Immunosuppression induced by immature dendritic cells is mediated by TGF‐β/IL‐10 double‐positive CD4+ regulatory T cells

Abstract

Dendritic cells (DC) have important functions in T cell immunity and T cell tolerance. Previously, it was believed that T cell unresponsiveness induced by immature DC (iDC) is caused by the absence of inflammatory signals in steady-state in vivo conditions and by the low expression levels of costimulatory molecules on iDC. However, a growing body of evidence now indicates that iDC can also actively maintain peripheral T cell tolerance by the induction and/or stimulation of regulatory T cell populations.
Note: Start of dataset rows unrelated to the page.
Lemma run_spec codes k : Forall (fun c => 0 <= c < 256) codes ->
  ring_wf (k_buf (kbd_dev k)) -> ring_wf (g_event_queue k) ->
  let k' := fold_left keyboard_handler codes k in
  ring_wf (k_buf (kbd_dev k')) /\ ring_wf (g_event_queue k') /\
  ring_list (k_buf (kbd_dev k')) =
    fold_left queue_spec.push (fst <$> typed_stream (kbd_dev k) codes) (ring_list (k_buf (kbd_dev k))) /\
  ring_list (g_event_queue k') =
    fold_left queue_spec.push (key_event <$> typed_stream (kbd_dev k) codes) (ring_list (g_event_queue k)) /\
  mods_of (kbd_dev k') = mods_of (fold_left update_modifiers codes (kbd_dev k)).
Proof.
  revert k. induction codes as [|c codes IH]; intros k Hc H1 H2; [done|].
  apply Forall_cons in Hc as [Hc Hcs]. cbn [fold_left typed_stream]. rewrite handler_emits by done. cbv zeta.
  set (d := update_modifiers (kbd_dev k) c).
  assert (k_buf d = k_buf (kbd_dev k)) as Eb by (unfold d, update_modifiers; repeat case_match; reflexivity).
  destruct (emits_spec (typed d c) (KSt d (g_event_queue k))) as (I1 & I2 & I3 & I4 & I5);
    [by simpl; rewrite Eb|done|].
  destruct (IH _ Hcs I1 I2) as (J1 & J2 & J3 & J4 & J5). split; [done|]. split; [done|].
  rewrite J3, J4, J5, I3, I4, (typed_stream_ext _ _ codes I5), !fmap_app, !fold_left_app. cbn [kbd_dev g_event_queue].
  rewrite Eb. split; [done|]. split; [done|]. cbn [kbd_dev] in I5. clear -I5. revert I5.
  generalize (kbd_dev (fold_left (fun k x => emit (fst x) (snd x) k) (typed d c) (KSt d (g_event_queue k)))).
  generalize d. induction codes as [|c' codes IH']; intros d1 d2 Hd; [done|]. apply IH'. by apply update_mods_ext.
Qed.

(** *** Modifiers *)
Lemma held_after_snoc press release codes c : c ∉ press \/ c ∉ release ->
  held_after press release (codes ++ [c]) <-> (c ∈ press) \/ ((c ∉ release) /\ held_after press release codes).
Proof.
  intros Hd. split.
  - intros (l1 & p & l2 & E & Hp & Hl). destruct l2 as [|x l2 _] using rev_ind.
    + apply app_inj_tail in E as [-> ->]. by left.
    + rewrite app_comm_cons, app_assoc in E. apply app_inj_tail in E as [-> ->].
      apply Forall_app in Hl as [Hl [Hx _]%Forall_cons]. right. split; [done|]. by exists l1, p, l2.
  - intros [Hp|[Hc (l1 & p & l2 & -> & Hp & Hl)]].
    + exists codes, c, []. done.
    + exists l1, p, (l2 ++ [c]). rewrite <- app_assoc. split; [done|]. split; [done|].
      apply Forall_app. split; [done|]. by constructor.
Qed.

Lemma held_after_nil press release : ~ held_after press release [].
Proof. intros ([|] & ? & ? & ? & _); discriminate. Qed.

(** A flag that the codes of [press] set and those of [release] clear. *)
Lemma held_fold (get : KeyboardDevice -> bool) press release d codes :
  (forall c, c ∉ press \/ c ∉ release) -> get d = false ->
  (forall d c, get (update_modifiers d c) =
     if bool_decide (c ∈ press) then true else if bool_decide (c ∈ release) then false else get d) ->
  (get (fold_left update_modifiers codes d) = true) <-> held_after press release codes.
Proof.
  intros Hdis H0 Hstep. induction codes as [|c codes IH] using rev_ind.
  - simpl. rewrite H0. split; [done|]. by intros ?%held_after_nil.
  - rewrite fold_left_app, held_after_snoc by done. cbn [fold_left]. rewrite Hstep.
    repeat case_bool_decide; [split; [by left|done]|split; [done|tauto]|rewrite IH; tauto].
Qed.

Lemma handler_mods k c : 0 <= c < 256 ->
  mods_of (kbd_dev (keyboard_handler k c)) = mods_of (update_modifiers (kbd_dev k) c).
Proof.
  intros Hc. rewrite handler_emits by done. cbv zeta. generalize (typed (update_modifiers (kbd_dev k) c) c).
  intros l. change (update_modifiers (kbd_dev k) c) with (kbd_dev (KSt (update_modifiers (kbd_dev k) c) (g_event_queue k))) at 2.
  generalize (KSt (update_modifiers (kbd_dev k) c) (g_event_queue k)).
  induction l as [|x l IH]; intros k0; [done|]. cbn [fold_left]. by rewrite IH.
Qed.

Lemma handlers_mods codes k d : Forall (fun c => 0 <= c < 256) codes -> mods_of (kbd_dev k) = mods_of d ->
  mods_of (kbd_dev (fold_left keyboard_handler codes k)) = mods_of (fold_left update_modifiers codes d).
Proof.
  revert k d. induction codes as [|c codes IH]; intros k d Hc Hd; [done|].
  apply Forall_cons in Hc as [Hc Hcs]. cbn [fold_left]. apply IH; [done|]. rewrite handler_mods by done.
  by apply update_mods_ext.
Qed.

Definition count_code (c : Z) codes : nat := length (filter (fun x => x = c) codes).

Lemma caps_fold d codes : caps_lock (fold_left update_modifiers codes d) =
  xorb (caps_lock d) (Nat.odd (count_code KEY_CAPSLOCK_PRESSED codes)).
Proof.
  unfold count_code. revert d. induction codes as [|c codes IH]; intros d; [simpl; by rewrite xorb_false_r|].
  cbn [fold_left]. rewrite IH, filter_cons. destruct d as [b w x a s l]. unfold update_modifiers.
  destruct (decide (c = KEY_CAPSLOCK_PRESSED)) as [->|Hne].
  - cbn [length]. rewrite Nat.odd_succ, <- Nat.negb_odd. simpl. by destruct l, (Nat.odd _).
  - repeat case_match; simpl; try reflexivity. exfalso. apply Hne. by apply Z.eqb_eq.
Qed.

Ltac modifier_step := intros [b w x a s l] c; unfold update_modifiers;
  repeat case_bool_decide; repeat match goal with H : _ |- _ => rewrite !elem_of_cons, ?elem_of_nil in H end;
  repeat case_match; simpl; try reflexivity;
  repeat match goal with
    | H : (_ || _) = true |- _ => apply orb_true_iff in H
    | H : (_ || _) = false |- _ => apply orb_false_iff in H as [? ?]
    | H : (_ =? _) = true |- _ => apply Z.eqb_eq in H
    | H : (_ =? _) = false |- _ => apply Z.eqb_neq in H end;
  rewrite ?Z.eqb_eq in *; exfalso; unfold KEY_CTRL_PRESSED, KEY_CTRL_RESLEASED, KEY_ALT_PRESSED, KEY_ALT_RESLEASED,
    KEY_LSHIFT_PRESSED, KEY_LSHIFT_RELEASED, KEY_RSHIFT_PRESSED, KEY_RSHIFT_RELEASED, KEY_CAPSLOCK_PRESSED in *; lia.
In this study, we investigated the in vitro T cell stimulatory capacity of iDC and mature DC (mDC) and found that both DC types induced a significant increase in the number of transforming growth factor (TGF)-β and interleukin (IL)-10 double-positive CD4+ T cells within 1 week of autologous DC/T cell co-cultures. In iDC/T cell cultures, where antigen-specific T cell priming was significantly reduced as compared to mDC/T cell cultures, we demonstrated that the tolerogenic effect of iDC was mediated by soluble TGF-β and IL-10 secreted by CD4+CD25−FOXP3− T cells. In addition, the suppressive capacity of CD4+ T cells conditioned by iDC was transferable to already primed antigen-specific CD8+ T cell cultures. In contrast, addition of CD4+ T cells conditioned by mDC to primed antigen-specific CD8+ T cells resulted in enhanced CD8+ T cell responses, notwithstanding the presence of TGF-β+/IL-10+ T cells in the transferred fraction. In summary, we hypothesize that DC have an active role in inducing immunosuppressive cytokine-secreting regulatory T cells. We show that iDC-conditioned CD4+ T cells are globally immunosuppressive, while mDC induce globally immunostimulatory CD4+ T cells. Furthermore, TGF-β+/IL-10+ T cells are expanded by DC independent of their maturation status, but their suppressive function is dependent on immaturity of DC.